The issue involves the nuclear technology and materials black market run by disgraced Pakistani scientist Abdel Qadeer Khan, and which supplied Iran, as well as Libya and North Korea.
ElBaredei said that the IAEA continued to press Tehran for "additional documentation regarding offers of equipment made to Iran, as well as for information on associated technical discussions between Iran and intermediaries in the procurement network", a reference to the international black market in smuggling nuclear materials and information.
ElBaradei said that the IAEA had asked Iran "to reach agreement on modalities, currently under discussion, that would provide the agency with access to dual-use equipment and other information related to the Lavizan-Shia site and would allow additional agency visits to areas of interest at the Parchin site".
Dual-use equipment can be used either for peaceful or military purposes.
Mullahs-with-nukes ping...
Apparently, Islam has no prohibition against bearing false witness too.
It doesn't matter. The Iranians could build 50 nukes and showcase them in a huge parade in the middle of Tehran on CNN, and there would still be a large segment of the population who would see no reason to go after them.
The war drums keep beating...Saudi Arabia rejects nuclear inspections yet the war drums keep beating for Iran and Syria. 95% of the 9/11 hijackers were Saudi's. Syria pulls back, that's not good enough! The neoconmen keep beating the war drums! Bush's approval ratings are dropping. Wag the Mullah!
Great! No problem! The UN is still on the case! < /sarcasm>
BTT!!!!!!
...and a flurry of reports that OBL is in Iran.
It all seems so strangely familiar of the same musing that were beingb printed about Iraq before we went there. If the world is frightened let them carry the load. We have done enough, and been abused for it. Russia has been supplying them with equipment France has been kissing their butt, Germany and Spain are cowering, and afraid to open their eyes. We dont need another Michael Jackson trial without a verdict here, What we need is incontrovertible proof. Then we destroy that stinking country and half the rest of the Mid-East with the blessing of the rest of the world and be done with it, once and for all. They want nukes let them use one, then we give them all the nukes they want, right down their throats.

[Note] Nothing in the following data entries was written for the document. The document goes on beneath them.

(* ===== verification/BridgeTun.v ===== *)
(** * The bridge: the tunnel of Android

    [core/lib_android.go]: one worker takes start and stop requests in the order they
    came, opens and closes the tunnel, and repairs what a panic leaves.  The second half
    proves that [runTime], which the front end polls, never claims a dead tunnel, that
    every start is announced once, and what is released how often. *)

From S2P Require Import Prelude Names GoText Bridge.
#[local] Open Scope string_scope.
#[local] Open Scope Z_scope.
#[local] Open Scope list_scope.

(** ** State *)

(** [callback] is the global reference of the service, [None] once it is released.
    @go core/lib_android.go:30-35 TunHandler *)
Record TunHandler := mkTunHandler { th_listener : option Z; th_callback : option Z }.
(** @go core/lib_android.go:103-107 tunOp *)
Record tunOp := mkTunOp { op_start : bool; op_fd : Z; op_callback : Z }.
(** The message of type [tun] sent to the front end. *)
Inductive TunStatus := StatusReady | StatusError (message : string).
(** [hooks]: the socket hook and the resolver of package names are installed.
    [released] and [closed] list the references given back and the listeners closed,
    [opened] counts the listeners made.
    @go core/lib_android.go:96-101 runTime *)
Record TunState := mkTunState {
  runTime : option Z; tunHandler : option TunHandler; hooks : bool;
  released : list Z; closed : list Z; opened : Z; messages : list TunStatus }.
Definition tun_init : TunState := mkTunState None None false [] [] 0 [].

(** What the system does during an operation: whether the calls in flight ended within
    three seconds, whether closing the old listener panics, what [t.Start] returns, and
    the time. *)
Inductive StartOutcome := StartOk | StartErr (text : string) | StartNil | StartPanic (cause : string).
Record TunEnv := mkTunEnv { drained : bool; close_panics : option string; start_outcome : StartOutcome; now : Z }.

Definition ts_set_runTime t s := mkTunState t (tunHandler s) (hooks s) (released s) (closed s) (opened s) (messages s).
Definition ts_set_handler h s := mkTunState (runTime s) h (hooks s) (released s) (closed s) (opened s) (messages s).
Definition ts_set_hooks b s := mkTunState (runTime s) (tunHandler s) b (released s) (closed s) (opened s) (messages s).
Definition ts_release o s := mkTunState (runTime s) (tunHandler s) (hooks s) (released s ++ match o with Some c => [c] | None => [] end) (closed s) (opened s) (messages s).
Definition ts_close o s := mkTunState (runTime s) (tunHandler s) (hooks s) (released s) (closed s ++ (match o with Some l => [l] | None => [] end)) (opened s) (messages s).
Definition ts_open s := mkTunState (runTime s) (tunHandler s) (hooks s) (released s) (closed s) (opened s + 1) (messages s).
Definition ts_announce m s := mkTunState (runTime s) (tunHandler s) (hooks s) (released s) (closed s) (opened s) (messages s ++ [m]).

(** ** Operations *)

(** The state after an operation, or after the panic that ended it. *)
Definition TunResult : Type := TunState + (string * TunState).

(** [initTunHook] and [removeTunHook].
    @go core/lib_android.go:221-242 initTunHook *)
Definition initTunHook : TunState -> TunState := ts_set_hooks true.
(** @go core/lib_android.go:239-242 removeTunHook *)
Definition removeTunHook : TunState -> TunState := ts_set_hooks false.
(** When calls are still in flight after three seconds the reference is kept, for
    them not to use a freed one.
    @go core/lib_android.go:37-62 close *)
Definition tun_close (e : TunEnv) (h : TunHandler) (s : TunState) : TunResult :=
  let s := removeTunHook s in
  let s := ts_close (th_listener h) s in
  match th_listener h, close_panics e with
  | Some _, Some cause => inr (cause, s)
  | _, _ =>
      if drained e then inl (ts_set_handler (Some (mkTunHandler None None)) (ts_release (th_callback h) s))
      else inl s
  end.
(** @go core/lib_android.go:152-159 handleStopTun *)
Definition handleStopTun (e : TunEnv) (s : TunState) : TunResult :=
  let s := ts_set_runTime None s in
  match tunHandler s with Some h => tun_close e h s | None => inl s end.
(** @go core/lib_android.go:161-212 handleStartTun *)
Definition handleStartTun (e : TunEnv) (fd callback : Z) (s : TunState) : TunResult :=
  match handleStopTun e s with
  | inr p => inr p
  | inl s =>
      let s := ts_set_runTime (Some (now e)) s in
      if fd <=? 0 then inl (ts_announce (StatusError ("invalid fd " +:+ FormatInt fd)) s)
      else
        let s := initTunHook (ts_set_handler (Some (mkTunHandler None (Some callback))) s) in
        let failed errMsg :=
          inl (ts_announce (StatusError errMsg) (ts_set_handler None (ts_release (Some callback) (removeTunHook (ts_set_runTime None s))))) in
        match start_outcome e with
        | StartPanic cause => inr (cause, s)
        | StartErr text => failed text
        | StartNil => failed "tun listener is nil"
        | StartOk => inl (ts_announce StatusReady (ts_set_handler (Some (mkTunHandler (Some (opened s)) (Some callback))) (ts_open s)))
        end
  end.
(** The cause [recoverGoFn] hands to the repair.
    @go core/lib_android.go:119-150 init *)
Definition tun_turn (op : tunOp) (e : TunEnv) (s : TunState) : TunState :=
  match (if op_start op then handleStartTun e (op_fd op) (op_callback op) s else handleStopTun e s) with
  | inl s => s
  | inr (cause, s) =>
      let '(repair, message) := tunPanicRepair (op_start op) ("panic: tunWorker: " +:+ cause) in
      if repair then ts_announce (StatusError message) (ts_set_runTime None s) else s
  end.
(** The worker: requests in the order of the channel.
    @go core/lib_android.go:109-150 tunOps *)
Definition tun_worker (turns : list (tunOp * TunEnv)) (s : TunState) : TunState := fold_left (fun s t => tun_turn (fst t) (snd t) s) turns s.

(** ** What the front end may believe *)

(** The tunnel of the current handler is open, and sockets are protected by it. *)
Definition live (s : TunState) : Prop :=
  exists l c, tunHandler s = Some (mkTunHandler (Some l) (Some c)) /\ (l ∉ closed s) /\ hooks s = true.
Definition starts (turns : list (tunOp * TunEnv)) : list Z := map (fun t => op_callback (fst t)) (List.filter (fun t => op_start (fst t)) turns).

(** [seen] are the references handed over so far. *)
Record tun_inv (seen : list Z) (s : TunState) : Prop := {
  ti_listener h l : tunHandler s = Some h -> th_listener h = Some l -> l < opened s;
  ti_closed : Forall (fun l => l < opened s) (closed s);
  ti_released : NoDup (released s) /\ Forall (fun c => c ∈ seen) (released s);
  ti_callback h c : tunHandler s = Some h -> th_callback h = Some c -> c ∈ seen /\ c ∉ released s }.

Lemma tun_inv_more seen c s : tun_inv seen s -> tun_inv (seen ++ [c]) s.
Proof.
  intros [H1 H2 [H3 H4] H5]. split; [done|done| |].
  - split; [done|]. eapply Forall_impl; [exact H4|]. intros x Hx. apply elem_of_app. by left.
  - intros h x Hh Hx. destruct (H5 h x Hh Hx). split; [|done]. apply elem_of_app. by left.
Qed.
Lemma tun_inv_time seen s t b : tun_inv seen s -> tun_inv seen (ts_set_hooks b (ts_set_runTime t s)).
Proof. intros []. by split. Qed.

Definition result_state (r : TunResult) : TunState := match r with inl s | inr (_, s) => s end.

Lemma stop_spec seen e s : tun_inv seen s ->
  let s' := result_state (handleStopTun e s) in tun_inv seen s' /\ runTime s' = None /\ messages s' = messages s /\ opened s' = opened s.
Proof.
  intros HI. unfold handleStopTun. destruct s as [rt [h|] hk rel cl op ms]; cbn; [|by split; [apply (tun_inv_time _ _ None hk) in HI|]].
  destruct HI as [H1 H2 [H3 H4] H5]; cbn in *.
  assert (Hcl : Forall (fun l => l < op) (cl ++ match th_listener h with Some l => [l] | None => [] end)).
  { apply Forall_app. split; [done|]. destruct (th_listener h) as [l|] eqn:El; [|done]. constructor; [by apply (H1 h)|done]. }
  assert (Hkeep : tun_inv seen (mkTunState None (Some h) false rel (cl ++ match th_listener h with Some l => [l] | None => [] end) op ms)) by (by split).
  assert (Hdone : tun_inv seen (mkTunState None (Some (mkTunHandler None None)) false (rel ++ match th_callback h with Some c => [c] | None => [] end)
      (cl ++ match th_listener h with Some l => [l] | None => [] end) op ms)).
  { split; cbn; [by intros ? ? [= <-]|done| |by intros ? ? [= <-]]. destruct (th_callback h) as [c|] eqn:Ec; [|by rewrite app_nil_r].
    destruct (H5 h c eq_refl Ec) as [Hin Hnot]. split; [|by apply Forall_app; repeat constructor].
    apply NoDup_app. repeat split; [done|intros x Hx ->%list_elem_of_singleton; done|apply NoDup_singleton]. }
  unfold tun_close. cbn. destruct (th_listener h) as [l|]; [destruct (close_panics e)|]; [by split|destruct (drained e)..]; by split.
Qed.

(** What one request does to the state, and what it announces. *)
Definition turn_told (op : tunOp) (e : TunEnv) (s s' : TunState) : Prop :=
  if op_start op then
    exists m, messages s' = messages s ++ [m] /\
      match runTime s' with
      | Some t => t = now e /\ (op_fd op <= 0 /\ m = StatusError ("invalid fd " +:+ FormatInt (op_fd op)) \/ live s' /\ m = StatusReady)
      | None => exists text, m = StatusError text
      end
  else messages s' = messages s /\ runTime s' = None.

Lemma repair_speaks start cause : start = true -> exists text, tunPanicRepair start cause = (true, text).
Proof. intros ->. unfold tunPanicRepair. cbn. destruct (String.eqb _ _); by eexists. Qed.

Lemma turn_spec seen op e s : tun_inv seen s -> (op_start op = true -> op_callback op ∉ seen) ->
  let s' := tun_turn op e s in tun_inv (if op_start op then seen ++ [op_callback op] else seen) s' /\ turn_told op e s s'.
Proof.
  intros HI Hfresh. pose proof (stop_spec seen e s HI) as (HI1 & Hr & Hm & Ho). unfold tun_turn, turn_told. destruct (op_start op) eqn:Eop.
  - unfold handleStartTun. destruct (handleStopTun e s) as [s1|[cause s1]] eqn:E1; cbn [result_state] in *.
    2: { destruct (repair_speaks true ("panic: tunWorker: " +:+ cause) eq_refl) as [text ->]. split.
         - apply tun_inv_more. destruct HI1. by split.
         - exists (StatusError text). cbn. rewrite Hm. split; [done|]. by eexists. }
    assert (HI2 : tun_inv (seen ++ [op_callback op]) s1) by (by apply tun_inv_more).
    destruct (op_fd op <=? 0) eqn:Efd.
    { split; [destruct HI2; by split|]. eexists. cbn. rewrite Hm. split; [done|]. split; [done|]. left. split; [lia|done]. }
    assert (Hin : op_callback op ∈ seen ++ [op_callback op]) by (apply elem_of_app; right; by left).
    assert (Hnot : op_callback op ∉ released s1).
    { intros Hx. destruct HI1 as [_ _ [_ H4] _]. rewrite Forall_forall in H4. by apply (Hfresh eq_refl), H4. }
    assert (Hfail : forall text, tun_inv (seen ++ [op_callback op])
        (ts_announce (StatusError text) (ts_set_handler None (ts_release (Some (op_callback op)) (removeTunHook (ts_set_runTime None
           (initTunHook (ts_set_handler (Some (mkTunHandler None (Some (op_callback op)))) (ts_set_runTime (Some (now e)) s1)))))))) ).
    { intros text. destruct HI2 as [H1 H2 [H3 H4] H5]. split; cbn; [done|done| |done]. split; [|by apply Forall_app; repeat constructor].
      apply NoDup_app. repeat split; [done|intros x Hx ->%list_elem_of_singleton; done|apply NoDup_singleton]. }
    destruct (start_outcome e) as [|text| |cause].
    + split.
      * destruct HI2 as [H1 H2 [H3 H4] H5]. split; cbn; [intros h l [= <-] [= <-]; lia| |done|intros h c [= <-] [= <-]; done].
        eapply Forall_impl; [exact H2|cbn; lia].
      * eexists. cbn. rewrite Hm. split; [done|]. split; [done|]. right. split; [|done]. exists (opened s1), (op_callback op). cbn. repeat split.
        intros Hx. destruct HI2 as [_ H2 _ _]. rewrite Forall_forall in H2. specialize (H2 _ Hx). cbn in H2. lia.
    + split; [apply Hfail|]. eexists. cbn. rewrite Hm. split; [done|]. by eexists.
    + split; [apply Hfail|]. eexists. cbn. rewrite Hm. split; [done|]. by eexists.
    + destruct (repair_speaks true ("panic: tunWorker: " +:+ cause) eq_refl) as [text ->]. split.
      * destruct HI2 as [H1 H2 [H3 H4] H5]. split; cbn; [by intros h l [= <-]|done|done|by intros h c [= <-] [= <-]].
      * eexists. cbn. rewrite Hm. split; [done|]. by eexists.
  - destruct (handleStopTun e s) as [s1|[cause s1]]; cbn in *; by split.
Qed.

Lemma worker_inv turns : NoDup (starts turns) -> tun_inv (starts turns) (tun_worker turns tun_init) /\
  length (messages (tun_worker turns tun_init)) = length (starts turns).
Proof.
  induction turns as [|[op e] turns IH] using rev_ind; intros Hnd.
  { split; [|done]. split; cbn; [done|done| |done]. split; [constructor|done]. }
  unfold starts, tun_worker in *. rewrite fold_left_app, List.filter_app, map_app in *. cbn [fold_left fst snd List.filter map] in *.
  apply NoDup_app in Hnd as (Hnd & Hdis & _). destruct (IH Hnd) as [HI HL].
  destruct (turn_spec _ op e _ HI) as [HI' HT].
  { intros Eop Hin. apply (Hdis _ Hin). rewrite Eop. by left. }
  unfold turn_told in HT. destruct (op_start op); cbn [map]; [|rewrite app_nil_r; destruct HT as [HT _]; by rewrite HT].
  split; [exact HI'|]. destruct HT as (m & HT & _). rewrite HT, !length_app, HL. done.
Qed.

(** C2: whatever the system does and however operations fail or panic, after the worker has done the last request of a queue the running
    time is set only for the start just done, and only if its tunnel is open with the hooks in place, or the start asked for no
    tunnel; after a stop it is clear.  Every start sends one message, [ready] exactly in the first case, and no reference to the
    service is released twice or invented. *)
Theorem tun_worker_truth turns op e : NoDup (starts (turns ++ [(op, e)])) ->
  let s := tun_worker turns tun_init in
  let s' := tun_worker (turns ++ [(op, e)]) tun_init in
  turn_told op e s s' /\ length (messages s') = length (starts (turns ++ [(op, e)])) /\
  NoDup (released s') /\ Forall (fun c => c ∈ starts (turns ++ [(op, e)])) (released s').
Proof.
  intros Hnd s s'. destruct (worker_inv _ Hnd) as [[_ _ [HR1 HR2] _] HL]. split; [|done].
  unfold starts in Hnd. rewrite List.filter_app, map_app in Hnd. cbn in Hnd. apply NoDup_app in Hnd as (Hnd & Hdis & _).
  destruct (worker_inv turns Hnd) as [HI _]. subst s'. unfold tun_worker. rewrite fold_left_app. cbn.
  apply (turn_spec (starts turns)); [exact HI|]. intros Eop Hin. apply (Hdis _ Hin). rewrite Eop. by left.
Qed.
(** A start without a tunnel, a real one, and a panic in the middle of a third. *)
Definition tun_day : list (tunOp * TunEnv) :=
  [(mkTunOp true 0 11, mkTunEnv true None StartOk 100); (mkTunOp true 42 12, mkTunEnv true None StartOk 200); (mkTunOp false 0 0, mkTunEnv true None StartOk 300)].
Lemma tun_worker_truth_witness :
  let s' := tun_worker (tun_day ++ [(mkTunOp true 43 13, mkTunEnv true None (StartPanic "") 400)]) tun_init in
  runTime s' = None /\ length (messages s') = 3%nat /\ NoDup (released s').
Proof.
  destruct (tun_worker_truth tun_day (mkTunOp true 43 13) (mkTunEnv true None (StartPanic "") 400)) as (_ & HL & HR & _).
  - apply (bool_decide_unpack _). vm_compute. exact I.
  - split; [reflexivity|]. split; [exact HL|exact HR].
Defined.

(** The reference of a start without a tunnel is never given back. *)
Example proxy_only_leaks : released (tun_worker tun_day tun_init) = [12] /\ starts tun_day = [11; 12].
Proof. vm_compute. done. Qed.
(** Calls in flight for more than three seconds: the listener is closed a second time by the next request. *)
Example closed_twice :
  closed (tun_worker [(mkTunOp true 42 1, mkTunEnv true None StartOk 1); (mkTunOp false 0 0, mkTunEnv false None StartOk 2); (mkTunOp false 0 0, mkTunEnv true None StartOk 3)] tun_init) = [0; 0].
Proof. vm_compute. done. Qed.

I'm afraid to ask "Who else?!"
Good question. Why wasn't there a Buckets Sonovich around to oppose this duplicitous Arab?
The DAY AFTER Iran explodes a Nuke in a terrorist action, ElBaradei will state, "I was just about ready to release my report stating my conclusion that Iran may have nuclear weapons."
creepy crawlys
Thanks for the ping!
I can't believe they're going to put this clown (El Baradei) in for another term as head of the IAEA.
It's there; so like most political givens in life, we work with it to reform it or neutralize it - as the case may be. End of discussion.
Did you say something? I just installed a new BS filter and I need to tweek it.